◆ TASK BRIEF
A verbatim transcript of the lines below, starting at the first and ending with the one that holds "get_chat (wh_reg h)", is what should be produced.

Dataset excerpts:

(** ** Behaviour worth knowing *)

(** [set_chat_host] writes the whole chat it read: a rename that comes between
    its read and its write is undone, under a newer clock. *)
Lemma rehome_reverts_rename {CL : ChronoLaws C} {KL : ConfigCodecLaws K} now now2 chat_id title device chat h :
  get_chat (wh_reg h) chat_id = Some chat -> ch_id chat = chat_id ->
  from_option (fun z => 0 <= z < 2 ^ 32) True (ch_room_gen chat) ->
  is_Some (chat_config_value chat) ->
  let h1 := (rename_chat now chat_id title h).2 in
  beats (fresh_hlc (wh_reg h1) now2) (overlay_raw (wh_reg h1) KIND_CHATS chat_id) = true ->
  exists h2, write_chat now2 (with_host chat device) h1 = (Some true, h2) /\
    get_chat (wh_reg h2) chat_id = Some (round_chat (with_host chat device)) /\
    ch_title (round_chat (with_host chat device)) = ch_title chat.
Proof.
  intros Hc Hid Hg [v Hv] h1 Hb.
  assert (is_Some (upsert_chat (wh_reg h1) now2 (with_host chat device))) as [d' Hd].
  { unfold upsert_chat, chat_config_value in *. cbn. by rewrite Hv. }
  unfold write_chat, mutate, try_write. rewrite Hd. eexists. split; [done|]. split; [|done].
  assert (get_chat d' chat_id = Some (round_chat (with_host chat device))) as <-.
  { rewrite <- Hid in *. by apply (upsert_chat_roundtrip (wh_reg h1) now2 (with_host chat device)). }
  by destruct (wh_room _).
Qed.

(** A snapshot that could not be written is not tried again until the registry
    changes once more. *)
Lemma failed_save_is_not_retried h :
  wh_save_at (on_save_deadline false h) = None /\ wh_saved (on_save_deadline false h) = wh_saved h.
Proof. unfold on_save_deadline, save_snapshot. by destruct (to_bytes _). Qed.

(** The first change arms the save a second ahead and later ones leave it. *)
Lemma save_is_debounced now instant h :
  wh_save_at (on_changed now instant h) =
    Some (default (instant + SNAPSHOT_DEBOUNCE_MS) (wh_save_at h)).
Proof.
  unfold on_changed. assert (wh_save_at (publish now (with_unseen h false)) = wh_save_at h) as E.
  { unfold publish, overlay_presence. destruct (overlay_loop _ _ _ _ _) as [out acc]. cbn.
    destruct (wh_room h); [destruct (check_presence_deafness _ _ _)|]; cbn; by destruct (wh_hooked h). }
  rewrite E. destruct (wh_save_at h) eqn:E'; [by rewrite E|done].
Qed.

End Host.

(** ** Witnesses *)

Definition ws_config : WorkspaceHostConfig := mk_ws_config "dev-a" "laptop" "linux" true.

Definition ws_host : WorkspaceHost :=
  match open ws_config "1.0" true None None (fun _ => 1000) (fun _ => 1000) 1000 with
  | inr h => h
  | inl _ => mk_host ws_config (registry_new "dev-a") (read_all (registry_new "dev-a")) None false ∅ false
               watch_default 0 [] [] None None
  end.

(** A peer's row, its room, and its beat. *)
Definition ws_with_peer : WorkspaceHost :=
  with_reg ws_host (upsert_device (wh_reg ws_host) (fun _ => 1001)
    (mk_device "dev-b" "desk" "linux" (Some 500) None None)).

Definition ws_room : RoomView := mk_room true {[ "dev-b" := 2000 ]}.

Definition ws_joined : list HostEvent := [EvRegistry (wh_reg ws_with_peer); EvJoined false 2100 ws_room].

Lemma presence_is_kept_witness :
  let h2 := host_run (publish 2200 (host_run ws_host ws_joined)) [EvLeft; EvInterval 9000] in
  (forall t', saturating_sub t' 2000 < DIAL_GATE_DARK_MS -> peer_liveness t' h2 "dev-b" <> Dark) /\
  dev_last_seen_at <$> find_device (ws_devices (wh_published (publish 9100 h2))) "dev-b" = Some (Some 2000).
Proof.
  cbv zeta. split; [|by vm_compute].
  destruct (presence_is_kept (C := millis_chrono) ws_host ws_joined 2200 [EvLeft; EvInterval 9000] 9100) as [_ H].
  - by vm_compute.
  - by vm_compute.
  - destruct (H "dev-b" 2000) as [H1 _].
    + by vm_compute.
    + assert (dev_id <$> read_devices (wh_reg (host_run ws_host ws_joined)) = ["dev-a"; "dev-b"]) as ->
        by by vm_compute.
      right. left.
    + intros t' Ht. by apply list_elem_of_In in Ht.
    + assert (heard (ws_joined ++ [EvLeft; EvInterval 9000]) = [("dev-b", 2000)]) as -> by by vm_compute.
      intros m [= ->]%list_elem_of_singleton. by eexists.
    + exact H1.
Defined.
Lemma root_loop f s : root_ok (f s).1 -> root_ok (in_loop crash f s).
Proof. unfold in_loop. destruct (f s) as [s' []]; [done|apply root_finish]. Qed.

Lemma root_ask method params wait s :
  (forall id, in_setup (wait id) = true -> cx_children s = ∅) -> root_ok s -> root_ok (ask method params wait s).
Proof. intros Hw [H1 H2]. split; [done|]. apply Hw. Qed.

Lemma root_ready v s : cx_children s = ∅ -> root_ok (thread_ready new_message_id request v s).
Proof. intros H. unfold thread_ready, send. destruct (cx_gone _); split; cbn; rewrite ?H; done. Qed.

Lemma root_effect s s' : cx_at s = ALoop -> effect request s s' -> root_ok s -> root_ok s'.
Proof.
  intros Hat [s1 H|child call s1 Hne H|text rest s1 _ H] Hr.
  - by apply (root_same s).
  - apply (root_same _ _ H). split; cbn; [rewrite lookup_insert_ne by done; apply Hr|by rewrite Hat].
  - apply root_ask; [done|]. by apply (root_same _ _ H).
Qed.
Lemma fine_notification method params s : live s -> fine (on_notification new_message_id request method params s).
Proof.
  intros H. unfold on_notification. destruct (String.eqb _ _); [apply live_turns; auto|].
  destruct (String.eqb _ _).
  { apply (fine_seq live); [apply live_turns; auto|]. intros s' H'. apply fine_send_option; [|done].
    intros x. destruct (delta_text params); [|done]. by intros [= <-]. }
  destruct (one_of _ _).
  { apply fine_send_option; [|done]. intros x. destruct (delta_text params); [|done]. by intros [= <-]. }
  do 2 (destruct (String.eqb _ _); [by apply fine_item|]).
  destruct (String.eqb _ _).
  { unfold usage_event. destruct (field params _ ≫= _) as [u|]; cbn; [|done].
    apply live_turns; [by left| |done]. intros t x [= <-]. by right. }
  destruct (String.eqb _ _); [by apply fine_turn_completed|].
  destruct (String.eqb _ _); [by apply fine_turn_failed|].
  destruct (String.eqb _ _); [by apply fine_turn_aborted|].
  destruct (String.eqb _ _); [by apply fine_send|done].
Qed.

Lemma fine_notified method params s : live s -> fine (notified new_message_id request method params s).
Proof.
  intros H. unfold notified, with_state. destruct (foreign_thread _ _ _) as [child|]; [|by apply fine_notification].
  unfold on_foreign. apply (fine_seq live).
  - unfold pure. cbn. destruct (register_spawn_spec child method params s) as ([Hs Hm Ht Hc Hg] & He & _).
    apply (live_same s); rewrite ?Ht, ?Hc, ?Hg, ?Hm; auto.
  - clear s H. intros s H. destruct (route_child_notification method) eqn:Er; [|done|by rewrite parent_route_skips].
    unfold with_state. destruct (cx_children s !! child); [|done]. apply fine_send_all; [|done].
    apply forallb_elem. by intros e (x & -> & _)%list_elem_of_fmap.
Qed.
Lemma acp_finish_over s : ac_at (finish crash s) = AOver.
Proof. done. Qed.

Lemma accounted_loop f s : keeps [] (f s) -> accounted (in_loop crash f s).
Proof.
  unfold fine, in_loop. destruct (f s) as [s' []]; cbn [fst snd]; intros H; [by right|left; apply acp_finish_over].
Qed.

Lemma accounted_arm guard f s s' :
  (ac_at s = ALoop -> guard = true -> acct [] s -> keeps [] (f s)) ->
  arm crash guard f s = Some s' -> accounted s -> accounted s'.
Proof.
  intros Hf. unfold arm, at_loop. destruct (ac_at s) eqn:Ea; try done. destruct guard; [|done].
  intros [= <-] [H|H]; [congruence|]. apply accounted_loop. by apply Hf.
Qed.

Lemma accounted_unheld s s' : ac_at s' = ac_at s -> unheld s s' -> accounted s -> accounted s'.
Proof. intros Ea Hu [H|H]; [left; congruence|right; by eapply acct_unheld]. Qed.

(** *** The setup *)

Lemma acct_ask method params wait s :
  in_setup (ac_at s) = true -> (forall id, in_setup (wait id) = true) -> acct [] s -> acct [] (ask method params wait s).
Proof.
  intros Ha Hw. apply acct_unheld. split; [|done..]. unfold held, call_text. cbn.
  specialize (Hw (rc_next_id (rpc_request method params (ac_client s)))).
  revert Ha Hw. by destruct (ac_at s), (wait _).
Qed.

Lemma acct_next_set sets s :
  in_setup (ac_at s) = true -> acct [] s -> accounted (next_set new_message_id spec request stall_env sets s).
Proof.
  intros Ha H. destruct sets as [|[id payload] rest]; [|by right; apply acct_ask].
  unfold next_set, session_ready. set (f := seq _ _).
  assert (Hk : fine (fun s => acct [] s /\ in_setup (ac_at s) = true) (fun _ => True) (f s)).
  { apply (fine_seq (fun s => acct [] s /\ in_setup (ac_at s) = true)).
    - generalize (acct_send [] (SessionStarted (sp_id spec) (default "" (rq_model request)) [] (rq_cwd request)
        (ac_session s) (message_id new_message_id s)) s eq_refl H). unfold send. destruct (ac_gone s); [done|by split].
    - intros s' [H' Ha']. destruct (ac_commands s) as [|c cs]; [done|].
      generalize (acct_send [] (AvailableCommands (c :: cs)) s' eq_refl H'). unfold send_option, send. destruct (ac_gone s'); [done|by split]. }
  unfold fine in Hk. destruct (f s) as [s' []]; [|by left]. destruct Hk as [H' Ha']. right.
  eapply acct_unheld; [|exact H']. split; [|done..]. unfold held, call_text. cbn. revert Ha'.
  cbn [fst]. by destruct (ac_at s').
Qed.

Lemma acct_answered a out s s' :
  in_setup (ac_at s) = true -> acct [] s ->
  setup_answered new_message_id describe spec request stall_env a out s = Some s' -> accounted s'.
Proof.
  assert (Hc : forall session resp, in_setup (ac_at s) = true -> acct [] s ->
      accounted (configure new_message_id describe spec request stall_env session resp s)).
  { intros session resp Ha H. unfold configure. destruct (String.eqb session ""); [by left|].
    apply acct_next_set; [done|]. by eapply acct_unheld; [split|]. }
  intros Ha H. destruct a, out; cbn [setup_answered]; try done; intros [= <-];
    [by right; apply acct_ask|by apply Hc|by left|by apply Hc|by apply acct_next_set..].
Qed.

Lemma setup_message_unheld s i : unheld s (setup_message s i) /\ ac_at (setup_message s i) = ac_at s.
Proof. destruct i; try done. unfold setup_message, handle_server_request. by destruct (String.eqb _ _). Qed.

Lemma acct_setup_flush s : in_setup (ac_at s) = true -> acct [] s -> in_setup (ac_at (flush s)) = true /\ acct [] (flush s).
Proof.
  intros Ha H. unfold flush. assert (H0 : acct [] (take_all s)) by by eapply acct_unheld; [split|].
  change (in_setup (ac_at (take_all s)) = true) in Ha. revert Ha H0. generalize (take_all s).
  induction (waiting s) as [|i l IH]; intros s0 Ha H0; [done|].
  destruct (setup_message_unheld s0 i) as [Hu Hat]. apply IH; [by rewrite Hat|by eapply acct_unheld].
Qed.
(** * mrvaserver: the process bootstraps and the orchestration contracts

    The repository holds two revisions of the server's [main] (both in
    [main.go]).  Each parses four flags, applies the log level, derives a
    default database root, installs the signal handler and then assembles
    the backends selected by [--mode] before handing them to
    [server.NewCommanderSingle].

    [main] is an effectful program.  It is embedded here as a function over
    an explicit machine state (the flag variables, the trace of observable
    calls, the deferred calls) in a small monad that can stop the process:
    [os.Exit], a plain [return], or a blocking call that never returns.
    Everything the outside world decides (the result of [os.Executable], of
    the [deploy.Init...] calls, the signal that arrives) is read from a
    [World] record. *)

From stdpp Require Import base option list gmap strings.
From Stdlib Require Import ZArith String Ascii Bool Lia.

Local Open Scope Z_scope.
Local Open Scope string_scope.

(** ** Go prelude *)

(** A Go [error] value, by its message. *)
Definition error := string.

(** A Go [(T, error)] result pair. *)
Inductive result (A : Type) : Type :=
| Ok (a : A)
| Err (e : error).
Arguments Ok {A} a.
Arguments Err {A} e.

Definition is_Err {A} (r : result A) : bool :=
  match r with Ok _ => false | Err _ => true end.

(** [syscall.SIGINT], [syscall.SIGTERM]. *)
Inductive Signal : Type := SIGINT | SIGTERM.

(** [slog.LevelDebug] and its siblings. *)
Inductive Level : Type := LevelDebug | LevelInfo | LevelWarn | LevelError.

◆ ANSWER SECTION
(** ** Behaviour worth knowing *)

(** [set_chat_host] writes the whole chat it read: a rename that comes between
    its read and its write is undone, under a newer clock. *)
Lemma rehome_reverts_rename {CL : ChronoLaws C} {KL : ConfigCodecLaws K} now now2 chat_id title device chat h :
  get_chat (wh_reg h) chat_id = Some chat -> ch_id chat = chat_id ->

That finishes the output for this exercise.